A data analyst might spend most of the time analyzing data offline to produce reports and visualizations to aid decision-makers. A data wrangler also does these things, but they also likely have production concerns: for example, they might need their code to execute in a real-time system with automatic analysis and visualization of live data.
The data-wrangling puzzle can have many pieces. They fit together in many different and complex ways. First, you must acquire data. The data may contain any number of problems that you need to fix. You have many ways you can format and deliver the data to your target audience. In the middle somewhere, you must store the data in an efficient format. You might also have to accept streaming updates and process incoming data in real time.
Ultimately the process of data wrangling is about communication. You need to get your data into a shape that promotes clarity and understanding and enables fast decision-making. How you format and represent the data and the questions you need to ask of it will vary dramatically according to your situation and needs, yet these questions are critical to achieving an outcome.

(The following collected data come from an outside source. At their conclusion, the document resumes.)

(* ===== verification/JsonText.v ===== *)
(** * JSON texts, escaping and encoding

    The values a structure can hold, [read_value], which reads one out of memory the
    way its descriptor says, and [json_text], the text of a value.  In-place
    escaping and the encoder are shown to produce these texts. *)

From S2P Require Import Prelude LibC Conv Printk Json.
Import LibC Conv Printk Json.

Local Open Scope Z_scope.

Module JsonText.

(** ** Texts *)

Inductive jval := JNum (n : Z) | JBool (b : bool) | JStr (l : list Z) | JArr (l : list jval) | JObj (l : list (list Z * jval)).

Definition esc (c : Z) : list Z := if escape_as c =? 0 then [c] else [92; escape_as c].
Definition escaped (l : list Z) : list Z := concat (esc <$> l).
Definition quoted (l : list Z) : list Z := 34 :: escaped l ++ [34].
Definition num_text (n : Z) : list Z := signed_text PAD_NONE (-1) n.
Definition bool_text (b : bool) : list Z := if b then [116; 114; 117; 101] else [102; 97; 108; 115; 101].

(** [ls] one after the other, [sep] between them *)
Fixpoint separated {A} (sep : list A) (ls : list (list A)) : list A :=
  match ls with
  | [] => []
  | l :: ls => l ++ (if decide (ls = []) then [] else sep ++ separated sep ls)
  end.

Fixpoint json_text (v : jval) : list Z :=
  match v with
  | JNum n => num_text n
  | JBool b => bool_text b
  | JStr l => quoted l
  | JArr vs => 91 :: separated [44] (json_text <$> vs) ++ [93]
  | JObj kvs => 123 :: separated [44] ((fun kv => quoted (fst kv) ++ 58 :: json_text (snd kv)) <$> kvs) ++ [125]
  end.

(** ** Values in memory

    [ok] are the bytes that may be read. *)

Section Read.
Variables (ok : Z -> bool) (size : nat) (m : memory).

Definition read8 p : option Z := if ok p then Some (ld8 m p) else None.

Definition read32 p : option Z :=
  if ok p && ok (p + 1) && ok (p + 2) && ok (p + 3) then Some (ld32 m p) else None.

Fixpoint read_string (fuel : nat) p : option (list Z) :=
  match fuel with
  | O => None
  | S fuel =>
      if ok p then if ldc m p =? 0 then Some [] else cons (ldc m p) <$> read_string fuel (p + 1)
      else None
  end.

Fixpoint read_elements (read : Z -> option jval) (n : nat) (field elem_size : Z) : option (list jval) :=
  match n with
  | O => Some []
  | S n =>
      match read field, read_elements read n (field + elem_size) elem_size with
      | Some v, Some vs => Some (v :: vs)
      | _, _ => None
      end
  end.

Fixpoint read_fields (read : json_obj_descr -> Z -> Z -> option jval) (ds : list json_obj_descr) (vl : Z) : option (list (list Z * jval)) :=
  match ds with
  | [] => Some []
  | d :: ds =>
      match read_string size (field_name d), read d (vl + offset d) vl, read_fields read ds vl with
      | Some k, Some v, Some kvs => Some ((k, v) :: kvs)
      | _, _, _ => None
      end
  end.

(** The value at [field] of the structure at [vl]. *)
Fixpoint read_value d (field vl : Z) {struct d} : option jval :=
  let 'mk_descr _ _ _ _ ty sub _ := d in
  match ty with
  | JSON_TOK_FALSE | JSON_TOK_TRUE => (fun b => JBool (negb (b =? 0))) <$> read8 field
  | JSON_TOK_STRING => match read32 field with Some p => JStr <$> read_string size p | None => None end
  | JSON_TOK_LIST_START =>
      match sub with
      | [] => None
      | e :: _ =>
          match read32 (vl + offset e) with
          | Some n => JArr <$> read_elements (fun f => read_value e f (f - offset e)) (Z.to_nat n) field (get_elem_size e)
          | None => None
          end
      end
  | JSON_TOK_OBJECT_START => JObj <$> read_fields read_value sub field
  | JSON_TOK_NUMBER => (fun n => JNum (s32 n)) <$> read32 field
  | _ => None
  end.

Definition read_object (ds : list json_obj_descr) (vl : Z) : option jval := JObj <$> read_fields read_value ds vl.

End Read.

(** Induction on a descriptor and those below it. *)
Fixpoint descr_ind (P : json_obj_descr -> Prop)
    (H : forall fn fl off al ty sub n, Forall P sub -> P (mk_descr fn fl off al ty sub n)) (d : json_obj_descr) : P d :=
  let 'mk_descr fn fl off al ty sub n := d in
  H fn fl off al ty sub n ((fix go l : Forall P l := match l with [] => List.Forall_nil _ | x :: l => List.Forall_cons _ _ _ (descr_ind P H x) (go l) end) sub).

(** ** Frames *)

(** [m] and [m'] have the same bytes where [ok] says so. *)
Definition agree (ok : Z -> bool) (m m' : memory) : Prop := forall q, ok q = true -> ld8 m' q = ld8 m q.

Lemma read32_Some ok m p v : read32 ok m p = Some v -> v = ld32 m p.
Proof. unfold read32. case_match; congruence. Qed.

Section Agree.
Variables (ok ok' : Z -> bool) (size : nat) (m m' : memory).
Hypothesis Hok : forall q, ok q = true -> ok' q = true.
Hypothesis Hm : agree ok m m'.

Lemma read8_agree p v : read8 ok m p = Some v -> read8 ok' m' p = Some v.
Proof. unfold read8. destruct (ok p) eqn:E; [|done]. by rewrite Hok, Hm by done. Qed.

Lemma read32_agree p v : read32 ok m p = Some v -> read32 ok' m' p = Some v.
Proof.
  unfold read32. destruct (ok p) eqn:E0, (ok (p + 1)) eqn:E1, (ok (p + 2)) eqn:E2, (ok (p + 3)) eqn:E3; try done.
  rewrite !Hok by done. unfold ld32. by rewrite !Hm by done.
Qed.

Lemma read_string_agree fuel : forall p l, read_string ok m fuel p = Some l -> read_string ok' m' fuel p = Some l.
Proof.
  induction fuel as [|fuel IH]; intros p l; [done|]. cbn [read_string]. destruct (ok p) eqn:E; [|done].
  rewrite Hok, !ldc_ld8, Hm by done. case_match; [done|]. intros (l' & Hl & ->)%fmap_Some. by rewrite (IH _ l').
Qed.

Lemma read_elements_agree (f f' : Z -> option jval) n : (forall p v, f p = Some v -> f' p = Some v) ->
  forall p sz vs, read_elements f n p sz = Some vs -> read_elements f' n p sz = Some vs.
Proof.
  intros Hf. induction n as [|n IH]; intros p sz vs; [done|]. cbn [read_elements].
  destruct (f p) as [v|] eqn:E; [|done]. rewrite (Hf _ v E). destruct (read_elements f n _ _) eqn:E'; [|done]. by rewrite (IH _ _ _ E').
Qed.

Lemma read_value_agree d : forall field vl v, read_value ok size m d field vl = Some v -> read_value ok' size m' d field vl = Some v.
Proof.
  induction d as [fn fl off al ty sub n Hsub] using descr_ind. intros field vl v.
  assert (forall ds base kvs, Forall (fun d => forall field vl v, read_value ok size m d field vl = Some v -> read_value ok' size m' d field vl = Some v) ds ->
    read_fields ok size m (read_value ok size m) ds base = Some kvs -> read_fields ok' size m' (read_value ok' size m') ds base = Some kvs) as Hf.
  { induction ds as [|d ds IH]; intros base kvs Hds; [done|]. apply Forall_cons in Hds as [Hd Hds]. cbn [read_fields].
    destruct (read_string ok m size (field_name d)) as [k|] eqn:E1; [|done]. rewrite (read_string_agree _ _ _ E1).
    destruct (read_value ok size m d _ base) as [w|] eqn:E2; [|done]. rewrite (Hd _ _ _ E2).
    destruct (read_fields ok size m _ ds base) as [kvs'|] eqn:E3; [|done]. by rewrite (IH _ _ Hds E3). }
  destruct ty; cbn [read_value]; try done.
  - intros (kvs & E & ->)%fmap_Some. by rewrite (Hf _ _ _ Hsub E).
  - destruct sub as [|e sub]; [done|]. apply Forall_cons in Hsub as [He _].
    destruct (read32 ok m (vl + offset e)) as [c|] eqn:E; [|done]. rewrite (read32_agree _ _ E). intros (vs & Evs & ->)%fmap_Some.
    rewrite (read_elements_agree _ _ _ (fun p => He p _) _ _ _ Evs). done.
  - destruct (read32 ok m field) as [p|] eqn:E; [|done]. rewrite (read32_agree _ _ E). intros (l & El & ->)%fmap_Some. by rewrite (read_string_agree _ _ _ El).
  - intros (x & E & ->)%fmap_Some. by rewrite (read32_agree _ _ E).
  - intros (x & E & ->)%fmap_Some. by rewrite (read8_agree _ _ E).
  - intros (x & E & ->)%fmap_Some. by rewrite (read8_agree _ _ E).
Qed.

End Agree.

(** ** Escaping *)

Lemma escaped_app l l' : escaped (l ++ l') = escaped l ++ escaped l'.
Proof. unfold escaped. by rewrite fmap_app, concat_app. Qed.

Lemma escaped_snoc l c : escaped (l ++ [c]) = escaped l ++ esc c.
Proof. rewrite escaped_app. unfold escaped. cbn. by rewrite app_nil_r. Qed.

Lemma length_esc c : length (esc c) = if escape_as c =? 0 then 1%nat else 2%nat.
Proof. unfold esc. by case_match. Qed.

Lemma length_escaped l : (length l <= length (escaped l))%nat.
Proof.
  induction l as [|c l IH] using rev_ind; [done|]. rewrite escaped_snoc, !length_app, length_esc. cbn [length]. case_match; lia.
Qed.

Lemma escaped_same l : length (escaped l) = length l -> escaped l = l.
Proof.
  induction l as [|c l IH] using rev_ind; [done|]. rewrite escaped_snoc, !length_app, length_esc. pose proof (length_escaped l). cbn [length].
  unfold esc. case_match; intros Hl; [|lia]. rewrite IH by lia. done.
Qed.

Through data wrangling, you corral and cajole your data from one shape to another. At times, it will be an extremely messy process, especially when you don’t control the source. In certain situations, you’ll build ad hoc data processing code that will be run only once. This won’t be your best code. It doesn’t have to be because you may never use it again, and you shouldn’t put undue effort into code that you won’t reuse. For this code, you’ll expend only as much effort as necessary to prove that the output is reliable.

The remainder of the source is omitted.